Marjorie has always been weird. When we were teenagers she asked me if the band Fine Young Cannibals were really cannibals. I guess she didn’t pay much attention to pop music because she was in that bizarro choir, that shape note thing. Shape notes – is that a code or something? Because all notes have a shape! Whatever. She hardly had any friends, but what did she expect? She was always in these oddball groups or up in her room, making houses out of popsicle sticks. I’m sure that’s going to make people want to hang out with you!

She’s never done normal things. You know how everyone says they’re thinking of going into the Peace Corps? Well, Marjorie really did—she was in Africa for three years. How do you get a job after that? What’s your skill set, digging holes? When she got back, she didn’t have a clue. She was wearing these awful sarongs or whatever, these colored wraps, and I’m like, Marjorie? We’re on Lexington Avenue, we’re not in deepest Mali or Bali. Why don’t we go into Bloomingdales and get you some new clothes? And she’s like, “These are my clothes. I don’t need new clothes.” Maybe they brainwashed her in Africa. Because this is New York, it’s 2003, and everyone’s wearing slim-cut black flared pants and beltless trench coats. That’s what they’re wearing, I’m sorry. I don’t make the rules!

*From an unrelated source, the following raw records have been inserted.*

(** * Video-Simulation-System: a shallow embedding of the entity model

    The development follows [video.h] / [video.cpp] (OpStatus, OpResult,
    IdGen, Comment, Video, Channel, Playlist), [user.h] / [user.cpp] (User)
    and the search branch of [main.cpp].

    Conventions.
    - [long long] is a [Z] kept in the 64-bit two's-complement range; the
      wrap-around of an increment is written out with [wrap64].  For the
      atomic counter of [IdGen] the C++ standard defines exactly this
      wrap-around.  For the plain [long long] and [int] members ([views],
      [likes]) an overflowing increment has no defined behaviour in C++;
      the model wraps there as the usual targets do, and the theorems that
      depend on such an increment say that the counter is below its maximum.
    - [std::string] is [string]; [unordered_set<string>] is [gset string];
      [unordered_map<K,V>] is [gmap K V]; [vector<T>] is [list T].
    - A member function that mutates its object returns the new object next
      to its result.  A [Video*] argument that may be null is an [option].
    - The process-wide counter of [IdGen] and the reading of the system
      clock are passed explicitly.
    - [PerfTimer] and [Logger] only write diagnostics to the console; they
      touch no entity and are left out. *)

From Stdlib Require Import ZArith String Ascii List Lia Sorted DecimalString.
From stdpp Require Import base gmap strings list.
Import ListNotations.

Local Open Scope Z_scope.
Local Open Scope string_scope.

(** ** Machine integers *)

Definition LLONG_MAX : Z := 9223372036854775807.
Definition LLONG_MIN : Z := -9223372036854775808.

(** Two's-complement reduction to 64 and to 32 bits. *)
Definition wrap64 (z : Z) : Z := (z + 2 ^ 63) mod 2 ^ 64 - 2 ^ 63.
Definition wrap32 (z : Z) : Z := (z + 2 ^ 31) mod 2 ^ 32 - 2 ^ 31.
(** * Temperature logger: 24FC256 EEPROM driver, TMP100 driver and logging loop

    A shallow embedding of the C++ sources

    - [include/II2CController.hpp]  (bus status codes, abstract controller),
    - [include/EEPROM24FC256.hpp]   (capacity / page checks, ACK polling, Q12.4 codec),
    - [include/TMP100.hpp]          (sensor driver),
    - [include/MockEEPROM.hpp], [include/MockI2C.hpp] (the bus test doubles),
    - [include/ITimer.hpp], [include/MockTimer.hpp]   (the time source),
    - [src/main.cpp]                (10-minute logging loop, circular cursor),

    followed by the properties of the storage driver and of the logging
    controller.

    Conventions.  Fixed-width integers are [Z] with the wrap-around written
    out ([Int.to_uint16] and friends).  The C++ type [float] is IEEE-754
    binary32, modelled by [spec_float] at precision 24 and maximal exponent
    128, so every floating-point operation of the sources is evaluated with
    its rounding.  The bus controller is an object that the drivers hold by
    reference and mutate through its virtual methods: it is modelled by a
    state type [B] threaded through every call (a small state monad). *)

From Stdlib Require Import String.
From Stdlib Require Import ZArith List Bool Lia QArith Qabs SpecFloat.
Import ListNotations.
Open Scope Z_scope.

(* ================================================================== *)
(** ** Fixed-width integers *)

Module Int.

(** [static_cast<uint8_t>], [uint16_t] and [uint32_t] arithmetic: reduction
    modulo the width. *)
Definition to_uint8 (z : Z) : Z := z mod 256.
Definition to_uint16 (z : Z) : Z := z mod 65536.
Definition to_uint32 (z : Z) : Z := z mod 4294967296.

(** Narrowing to [int16_t]: two's complement wrap-around. *)
Definition to_int16 (z : Z) : Z := (z + 32768) mod 65536 - 32768.

Definition is_uint8 (z : Z) : Prop := 0 <= z < 256.
Definition is_uint16 (z : Z) : Prop := 0 <= z < 65536.
Definition is_uint32 (z : Z) : Prop := 0 <= z < 4294967296.
Definition is_int16 (z : Z) : Prop := -32768 <= z < 32768.

(** The two bytes of a 16-bit quantity, most significant first, as the
    drivers compute them: [(x >> 8) & 0xFF] and [x & 0xFF], each narrowed to
    [uint8_t].  On a negative [int16_t] the shift is arithmetic and the mask
    reads the two's complement bits. *)
Definition high_byte (x : Z) : Z := to_uint8 (Z.land (Z.shiftr x 8) 255).
Definition low_byte (x : Z) : Z := to_uint8 (Z.land x 255).

End Int.

(* ================================================================== *)
(** ** IEEE-754 binary32 ([float]) *)

Module Float32.

Definition prec : Z := 24.
Definition emax : Z := 128.

Definition float32 : Type := spec_float.

(** The values that are binary32 numbers: a finite one has a mantissa of at
    most 24 bits and an exponent in range, in canonical form. *)
Definition valid (x : float32) : bool := valid_binary prec emax x.

Definition mul : float32 -> float32 -> float32 := SFmul prec emax.
Definition div : float32 -> float32 -> float32 := SFdiv prec emax.
Definition add : float32 -> float32 -> float32 := SFadd prec emax.
Definition ltb : float32 -> float32 -> bool := SFltb.
Definition leb : float32 -> float32 -> bool := SFleb.

(** Integer to [float] conversion ([static_cast<float>(n)]), rounding to
    nearest even. *)
Definition of_Z (z : Z) : float32 := binary_normalize prec emax z 0 false.

(** Truncation toward zero of a finite value. *)
Definition trunc (x : float32) : Z :=
  match x with
  | S754_finite s m e =>
      cond_Zopp s (match e with
                   | Zneg p => Z.shiftr (Zpos m) (Zpos p)
                   | _ => Z.shiftl (Zpos m) e
                   end)
  | _ => 0
  end.

(** [static_cast<int16_t>(x)]: the fractional part is discarded.  C++ leaves
    the result undefined when the truncated value does not fit (and for NaN
    and infinities); the model narrows the truncated integer modulo 2^16
    there, and is exact whenever the truncated value is an [int16_t]. *)
Definition to_int16 (x : float32) : Z := Int.to_int16 (trunc x).

(** The rational number a float denotes (0 for NaN and infinities). *)
Definition to_Q (x : float32) : Q :=
  match x with
  | S754_finite s m e =>
      match e with
      | Zneg p => Qmake (cond_Zopp s (Zpos m)) (Pos.pow 2 p)
      | _ => inject_Z (cond_Zopp s (Zpos m) * 2 ^ e)
      end
  | _ => 0%Q
  end.

(** The literals of the sources: [16.0f], [20.0f], [-999.0f], [-900.0f],
    [0.01f] (the binary32 number nearest to 1/100) and the constant
    expression [1.0f / 16.0f]. *)
Definition f16_0 : float32 := Eval vm_compute in of_Z 16.
Definition f20_0 : float32 := Eval vm_compute in of_Z 20.
Definition fm999_0 : float32 := Eval vm_compute in of_Z (-999).
Definition fm900_0 : float32 := Eval vm_compute in of_Z (-900).
Definition f0_01 : float32 := Eval vm_compute in div (of_Z 1) (of_Z 100).
Definition f1_16 : float32 := Eval vm_compute in div (of_Z 1) (of_Z 16).

End Float32.

(* ================================================================== *)
(** ** [II2CController.hpp]: status codes and the controller interface *)

(** [enum class I2CStatus]. *)
Inductive I2CStatus : Type :=
| OK        (* Success *)
| Error     (* General error (bus error, invalid params) *)
| Nack      (* Device did not acknowledge (not present or busy) *)
| Timeout   (* Operation timed out *).

Definition I2CStatus_eqb (a b : I2CStatus) : bool :=
  match a, b with
  | OK, OK | Error, Error | Nack, Nack | Timeout, Timeout => true
  | _, _ => false
  end.

(** Computations that use the controller: the controller object is the state. *)
Definition Bus (B A : Type) : Type := B -> A * B.

Definition ret {B A : Type} (a : A) : Bus B A := fun b => (a, b).

Definition bind {B A C : Type} (m : Bus B A) (k : A -> Bus B C) : Bus B C :=
  fun b => let (a, b') := m b in k a b'.

Declare Scope bus_scope.
Delimit Scope bus_scope with bus.
Notation "x <- m ;; k" := (bind m (fun x => k))
  (at level 61, m at next level, right associativity) : bus_scope.
Notation "m ;;; k" := (bind m (fun _ => k))
  (at level 61, right associativity) : bus_scope.

(** [class II2CController].  A transmit buffer [(data, len)] is the list of its
    [len] bytes ([(nullptr, 0)] is [[]]); a receive buffer [(buffer, len)] is
    passed as the list of its current [len] bytes and handed back with the
    bytes the call left in it. *)
Class II2CController (B : Type) : Type := {
  (** START - ADDR+W - DATA[0..len-1] - STOP *)
  Write : Z -> list Z -> Bus B I2CStatus;
  (** START - ADDR+R - DATA[0..len-1] - STOP *)
  Read : Z -> list Z -> Bus B (I2CStatus * list Z);
  (** START - ADDR+W - TX - REPEATED_START - ADDR+R - RX - STOP *)
  WriteRead : Z -> list Z -> list Z -> Bus B (I2CStatus * list Z)
}.

(** The body [II2CController::WriteRead] has when a subclass does not override
    it: a separate [Write], then a [Read]. *)
Definition default_WriteRead {B : Type}
    (write : Z -> list Z -> Bus B I2CStatus)
    (read : Z -> list Z -> Bus B (I2CStatus * list Z))
    (addr : Z) (tx rx : list Z) : Bus B (I2CStatus * list Z) :=
  (st <- write addr tx ;;
   if negb (I2CStatus_eqb st OK) then ret (Error, rx)
   else read addr rx)%bus.

(** A controller class that defines [Write] and [Read] only. *)
Definition with_default_WriteRead {B : Type}
    (write : Z -> list Z -> Bus B I2CStatus)
    (read : Z -> list Z -> Bus B (I2CStatus * list Z)) : II2CController B :=
  {| Write := write; Read := read; WriteRead := default_WriteRead write read |}.

(** *** Recording the transactions a controller is asked to perform *)

Inductive BusCall : Type :=
| CallWrite (addr : Z) (data : list Z)
| CallRead (addr : Z) (len : nat)
| CallWriteRead (addr : Z) (tx : list Z) (rxLen : nat).

Record Traced (B : Type) : Type := mkTraced {
  inner : B;
  calls : list (BusCall * I2CStatus)   (* oldest first, each with its status *)
}.
Arguments mkTraced {B} _ _.
Arguments inner {B} _.
Arguments calls {B} _.

Definition traced_call {B A : Type} (c : BusCall) (status_of : A -> I2CStatus)
    (m : Bus B A) : Bus (Traced B) A :=
  fun t =>
    let (a, b') := m (inner t) in
    (a, mkTraced b' (calls t ++ [(c, status_of a)])).

#[global] Instance Traced_controller {B : Type} `{II2CController B} :
  II2CController (Traced B) := {|
  Write := fun addr data =>
    traced_call (CallWrite addr data) (fun st => st) (Write addr data);
  Read := fun addr rx =>
    traced_call (CallRead addr (List.length rx)) fst (Read addr rx);
  WriteRead := fun addr tx rx =>
    traced_call (CallWriteRead addr tx (List.length rx)) fst (WriteRead addr tx rx)
|}.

As for dating, oh God. For ages she was single and we all thought she was gay. Because you know, she’s never done anything normal in her life. But that was fine. We’re all, oh, she’s gay, that’s cool. Because being homophobic is just, forget it. Nobody’s homophobic anymore. But then she starts dating this freak. He has really long hair but not in dreads, which are cool, but in, I’m serious, braids. My sister Jillian is like, oh please don’t let her bring him to my wedding. He’ll be in the pictures! My mother is like, “I know, what a mutant! Thank God you girls are normal and not dating losers in braids.” And we all hugged. But not for that long, because that would be weird.

I think Marjorie thinks it’s fine to be the way she is but what it is is, it’s lame. If you can’t look around and figure out what’s going on, why should anyone have anything to do with you? I mean, why would anyone want to know someone who’s never heard of Outsider Art?